DATA EXTRACTS:
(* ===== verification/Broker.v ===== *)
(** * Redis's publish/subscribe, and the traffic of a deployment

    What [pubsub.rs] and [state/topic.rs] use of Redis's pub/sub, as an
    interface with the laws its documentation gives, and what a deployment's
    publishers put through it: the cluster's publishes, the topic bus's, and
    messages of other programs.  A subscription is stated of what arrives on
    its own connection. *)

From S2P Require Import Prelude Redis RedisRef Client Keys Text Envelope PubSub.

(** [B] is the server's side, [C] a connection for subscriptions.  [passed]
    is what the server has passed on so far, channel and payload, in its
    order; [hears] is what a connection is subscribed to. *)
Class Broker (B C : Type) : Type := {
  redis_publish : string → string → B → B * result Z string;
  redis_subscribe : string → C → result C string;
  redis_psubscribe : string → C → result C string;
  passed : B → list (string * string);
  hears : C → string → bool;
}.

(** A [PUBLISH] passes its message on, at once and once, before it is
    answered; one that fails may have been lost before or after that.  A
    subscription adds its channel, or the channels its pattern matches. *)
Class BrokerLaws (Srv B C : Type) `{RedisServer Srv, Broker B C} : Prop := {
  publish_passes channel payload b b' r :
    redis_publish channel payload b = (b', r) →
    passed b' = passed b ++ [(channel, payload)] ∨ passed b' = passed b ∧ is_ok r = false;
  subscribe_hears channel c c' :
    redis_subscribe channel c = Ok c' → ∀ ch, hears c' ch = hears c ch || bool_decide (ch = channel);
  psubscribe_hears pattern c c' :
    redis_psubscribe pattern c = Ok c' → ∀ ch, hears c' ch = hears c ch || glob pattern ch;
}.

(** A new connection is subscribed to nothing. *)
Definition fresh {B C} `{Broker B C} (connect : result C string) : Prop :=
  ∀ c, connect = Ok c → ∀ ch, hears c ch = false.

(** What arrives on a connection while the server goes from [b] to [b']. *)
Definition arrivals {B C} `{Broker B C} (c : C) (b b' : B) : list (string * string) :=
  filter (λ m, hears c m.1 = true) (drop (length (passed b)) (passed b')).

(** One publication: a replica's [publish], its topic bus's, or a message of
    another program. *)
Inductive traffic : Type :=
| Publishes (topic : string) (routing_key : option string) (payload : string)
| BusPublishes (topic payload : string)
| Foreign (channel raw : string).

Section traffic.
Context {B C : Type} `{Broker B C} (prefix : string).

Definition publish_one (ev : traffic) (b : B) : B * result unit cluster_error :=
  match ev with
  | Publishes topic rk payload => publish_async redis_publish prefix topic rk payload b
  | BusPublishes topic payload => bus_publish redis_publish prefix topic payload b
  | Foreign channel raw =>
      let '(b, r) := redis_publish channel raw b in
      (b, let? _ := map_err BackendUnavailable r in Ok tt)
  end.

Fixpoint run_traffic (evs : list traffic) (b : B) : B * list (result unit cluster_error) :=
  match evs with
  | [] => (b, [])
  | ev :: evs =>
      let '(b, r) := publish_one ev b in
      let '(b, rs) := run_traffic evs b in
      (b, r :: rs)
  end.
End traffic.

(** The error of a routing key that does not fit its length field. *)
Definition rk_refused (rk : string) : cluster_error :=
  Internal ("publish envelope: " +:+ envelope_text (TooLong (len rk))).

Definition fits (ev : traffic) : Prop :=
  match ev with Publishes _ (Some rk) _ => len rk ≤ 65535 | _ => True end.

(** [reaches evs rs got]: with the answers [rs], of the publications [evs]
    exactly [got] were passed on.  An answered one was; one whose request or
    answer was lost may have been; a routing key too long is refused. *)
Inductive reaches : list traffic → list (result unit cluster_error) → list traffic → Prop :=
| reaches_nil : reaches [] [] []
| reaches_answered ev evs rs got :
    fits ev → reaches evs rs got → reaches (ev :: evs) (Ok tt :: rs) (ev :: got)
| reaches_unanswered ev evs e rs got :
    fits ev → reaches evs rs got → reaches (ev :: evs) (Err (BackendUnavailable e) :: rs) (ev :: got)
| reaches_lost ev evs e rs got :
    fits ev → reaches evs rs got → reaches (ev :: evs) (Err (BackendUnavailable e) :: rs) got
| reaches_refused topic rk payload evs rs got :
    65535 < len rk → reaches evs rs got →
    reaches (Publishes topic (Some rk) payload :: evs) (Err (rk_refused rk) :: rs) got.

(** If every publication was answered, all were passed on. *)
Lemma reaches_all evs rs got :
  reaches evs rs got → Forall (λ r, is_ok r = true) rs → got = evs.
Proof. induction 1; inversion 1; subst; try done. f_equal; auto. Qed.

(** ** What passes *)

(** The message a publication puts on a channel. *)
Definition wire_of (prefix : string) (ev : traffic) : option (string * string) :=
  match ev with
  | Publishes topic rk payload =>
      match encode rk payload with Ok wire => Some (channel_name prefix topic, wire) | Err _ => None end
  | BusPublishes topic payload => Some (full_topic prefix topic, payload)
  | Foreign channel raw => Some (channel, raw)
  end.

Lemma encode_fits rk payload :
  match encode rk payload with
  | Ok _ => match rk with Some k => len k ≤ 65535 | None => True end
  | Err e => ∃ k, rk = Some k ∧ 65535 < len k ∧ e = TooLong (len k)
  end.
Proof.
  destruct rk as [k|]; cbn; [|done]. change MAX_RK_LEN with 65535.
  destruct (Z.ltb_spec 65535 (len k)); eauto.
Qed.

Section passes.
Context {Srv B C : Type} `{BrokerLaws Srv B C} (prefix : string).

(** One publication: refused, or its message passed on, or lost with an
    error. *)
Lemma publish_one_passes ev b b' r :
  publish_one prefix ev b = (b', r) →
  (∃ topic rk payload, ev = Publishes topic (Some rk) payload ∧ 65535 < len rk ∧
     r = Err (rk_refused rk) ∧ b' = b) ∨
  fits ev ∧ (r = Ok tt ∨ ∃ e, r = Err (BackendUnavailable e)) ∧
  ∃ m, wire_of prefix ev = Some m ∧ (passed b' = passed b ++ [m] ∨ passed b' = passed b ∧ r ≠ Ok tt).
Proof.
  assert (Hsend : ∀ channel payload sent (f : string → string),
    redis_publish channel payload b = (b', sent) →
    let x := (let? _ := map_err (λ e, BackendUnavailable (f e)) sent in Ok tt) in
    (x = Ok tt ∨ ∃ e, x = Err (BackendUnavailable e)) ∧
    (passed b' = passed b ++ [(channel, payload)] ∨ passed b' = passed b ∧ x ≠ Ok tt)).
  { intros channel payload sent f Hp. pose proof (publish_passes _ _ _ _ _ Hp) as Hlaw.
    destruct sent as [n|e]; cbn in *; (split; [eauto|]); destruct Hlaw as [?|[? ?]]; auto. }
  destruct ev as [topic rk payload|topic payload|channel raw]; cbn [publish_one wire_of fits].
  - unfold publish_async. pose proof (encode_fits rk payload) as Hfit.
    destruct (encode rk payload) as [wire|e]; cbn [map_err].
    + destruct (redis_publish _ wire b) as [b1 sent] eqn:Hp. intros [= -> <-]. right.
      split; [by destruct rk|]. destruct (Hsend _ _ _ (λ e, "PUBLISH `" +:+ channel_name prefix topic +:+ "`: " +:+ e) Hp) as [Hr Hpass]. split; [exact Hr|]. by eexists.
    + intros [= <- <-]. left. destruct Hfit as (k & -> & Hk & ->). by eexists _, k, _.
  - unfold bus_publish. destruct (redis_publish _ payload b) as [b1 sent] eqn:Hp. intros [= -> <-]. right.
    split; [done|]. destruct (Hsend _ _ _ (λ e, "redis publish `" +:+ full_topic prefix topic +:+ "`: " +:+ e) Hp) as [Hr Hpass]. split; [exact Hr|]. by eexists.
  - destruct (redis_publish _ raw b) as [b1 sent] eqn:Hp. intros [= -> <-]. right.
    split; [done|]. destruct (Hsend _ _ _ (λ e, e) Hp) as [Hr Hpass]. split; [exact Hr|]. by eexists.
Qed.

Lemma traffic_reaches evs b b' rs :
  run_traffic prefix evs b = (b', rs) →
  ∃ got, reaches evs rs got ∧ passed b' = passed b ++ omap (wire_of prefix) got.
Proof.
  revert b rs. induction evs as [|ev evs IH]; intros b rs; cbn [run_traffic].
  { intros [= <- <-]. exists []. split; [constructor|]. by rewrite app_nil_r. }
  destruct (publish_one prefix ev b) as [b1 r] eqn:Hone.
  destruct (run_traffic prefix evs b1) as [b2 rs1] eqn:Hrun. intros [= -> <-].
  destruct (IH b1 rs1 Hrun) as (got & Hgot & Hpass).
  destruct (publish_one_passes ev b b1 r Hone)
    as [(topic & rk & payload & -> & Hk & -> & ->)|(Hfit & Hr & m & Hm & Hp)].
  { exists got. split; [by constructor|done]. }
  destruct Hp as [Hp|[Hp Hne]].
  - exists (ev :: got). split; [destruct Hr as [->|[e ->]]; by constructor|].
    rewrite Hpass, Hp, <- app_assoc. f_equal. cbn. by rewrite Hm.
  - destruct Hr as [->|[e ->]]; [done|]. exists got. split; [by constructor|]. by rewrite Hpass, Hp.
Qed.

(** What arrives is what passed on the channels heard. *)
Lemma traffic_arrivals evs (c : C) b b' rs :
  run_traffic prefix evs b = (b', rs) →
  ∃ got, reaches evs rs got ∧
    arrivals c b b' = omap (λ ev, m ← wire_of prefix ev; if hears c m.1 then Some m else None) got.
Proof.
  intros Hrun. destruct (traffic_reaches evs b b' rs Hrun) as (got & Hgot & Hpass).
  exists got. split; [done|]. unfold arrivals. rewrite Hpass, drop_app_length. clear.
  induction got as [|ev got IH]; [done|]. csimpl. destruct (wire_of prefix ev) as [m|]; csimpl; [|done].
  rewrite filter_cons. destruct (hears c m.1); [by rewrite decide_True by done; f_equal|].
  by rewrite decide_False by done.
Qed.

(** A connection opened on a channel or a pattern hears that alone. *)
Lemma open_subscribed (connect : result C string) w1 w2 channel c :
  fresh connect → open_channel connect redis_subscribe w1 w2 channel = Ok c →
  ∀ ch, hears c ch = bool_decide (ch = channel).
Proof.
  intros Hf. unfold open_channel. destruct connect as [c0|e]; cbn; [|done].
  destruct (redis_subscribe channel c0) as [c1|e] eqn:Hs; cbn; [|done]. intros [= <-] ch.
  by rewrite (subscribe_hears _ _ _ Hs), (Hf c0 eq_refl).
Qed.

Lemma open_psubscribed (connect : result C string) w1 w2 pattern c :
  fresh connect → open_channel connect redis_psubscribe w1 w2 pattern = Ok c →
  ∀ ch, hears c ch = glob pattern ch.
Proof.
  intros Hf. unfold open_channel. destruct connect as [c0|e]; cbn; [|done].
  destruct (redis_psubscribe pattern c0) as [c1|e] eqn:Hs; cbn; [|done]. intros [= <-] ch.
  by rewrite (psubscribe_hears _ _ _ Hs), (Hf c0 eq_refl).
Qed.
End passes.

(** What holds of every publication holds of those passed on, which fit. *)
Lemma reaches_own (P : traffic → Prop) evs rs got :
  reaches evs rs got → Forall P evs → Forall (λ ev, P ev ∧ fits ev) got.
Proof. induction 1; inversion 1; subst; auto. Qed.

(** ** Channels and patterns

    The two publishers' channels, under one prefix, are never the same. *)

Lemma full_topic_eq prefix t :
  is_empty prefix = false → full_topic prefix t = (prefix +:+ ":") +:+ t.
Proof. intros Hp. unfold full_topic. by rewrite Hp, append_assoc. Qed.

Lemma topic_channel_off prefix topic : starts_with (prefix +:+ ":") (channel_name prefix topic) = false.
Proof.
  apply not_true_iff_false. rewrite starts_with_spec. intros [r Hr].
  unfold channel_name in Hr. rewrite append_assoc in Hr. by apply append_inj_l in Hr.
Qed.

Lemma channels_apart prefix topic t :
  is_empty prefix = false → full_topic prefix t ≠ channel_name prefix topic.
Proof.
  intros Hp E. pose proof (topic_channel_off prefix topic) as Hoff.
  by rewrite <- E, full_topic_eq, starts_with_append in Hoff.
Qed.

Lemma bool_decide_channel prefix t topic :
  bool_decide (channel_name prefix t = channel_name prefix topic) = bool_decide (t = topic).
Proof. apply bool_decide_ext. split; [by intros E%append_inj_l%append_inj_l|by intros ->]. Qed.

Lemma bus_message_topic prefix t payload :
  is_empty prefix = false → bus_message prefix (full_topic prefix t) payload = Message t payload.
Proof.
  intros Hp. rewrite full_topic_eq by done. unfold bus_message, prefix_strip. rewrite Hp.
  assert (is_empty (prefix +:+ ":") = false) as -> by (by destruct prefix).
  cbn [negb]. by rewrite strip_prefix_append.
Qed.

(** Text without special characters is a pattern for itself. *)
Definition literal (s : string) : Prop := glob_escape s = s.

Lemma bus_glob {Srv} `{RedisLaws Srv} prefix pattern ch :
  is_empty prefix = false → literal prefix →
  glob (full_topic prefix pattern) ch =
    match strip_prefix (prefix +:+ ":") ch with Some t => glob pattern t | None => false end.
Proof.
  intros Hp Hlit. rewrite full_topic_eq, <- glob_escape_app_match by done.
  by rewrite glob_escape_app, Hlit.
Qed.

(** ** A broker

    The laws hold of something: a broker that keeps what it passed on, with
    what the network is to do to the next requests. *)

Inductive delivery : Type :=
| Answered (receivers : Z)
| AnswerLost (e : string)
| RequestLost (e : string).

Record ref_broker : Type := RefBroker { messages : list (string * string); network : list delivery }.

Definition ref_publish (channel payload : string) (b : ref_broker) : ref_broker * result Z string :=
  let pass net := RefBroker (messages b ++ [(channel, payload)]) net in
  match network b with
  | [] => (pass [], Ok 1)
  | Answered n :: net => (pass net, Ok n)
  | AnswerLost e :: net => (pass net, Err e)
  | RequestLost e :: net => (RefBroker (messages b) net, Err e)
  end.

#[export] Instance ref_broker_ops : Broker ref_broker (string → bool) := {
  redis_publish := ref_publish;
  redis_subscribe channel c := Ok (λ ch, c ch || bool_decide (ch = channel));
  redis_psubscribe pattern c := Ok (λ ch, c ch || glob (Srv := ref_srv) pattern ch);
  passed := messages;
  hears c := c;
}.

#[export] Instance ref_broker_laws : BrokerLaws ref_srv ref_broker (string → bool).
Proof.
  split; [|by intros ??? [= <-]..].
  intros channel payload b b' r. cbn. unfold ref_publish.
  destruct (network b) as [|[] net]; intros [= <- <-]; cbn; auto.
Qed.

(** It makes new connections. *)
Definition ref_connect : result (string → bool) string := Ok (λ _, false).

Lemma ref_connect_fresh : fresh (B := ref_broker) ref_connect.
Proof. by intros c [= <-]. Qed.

WORK TO COMPLETE: Your job is to return all lines above that hold the word "export".

TASK ANSWER:
#[export] Instance ref_broker_ops : Broker ref_broker (string → bool) := {
#[export] Instance ref_broker_laws : BrokerLaws ref_srv ref_broker (string → bool).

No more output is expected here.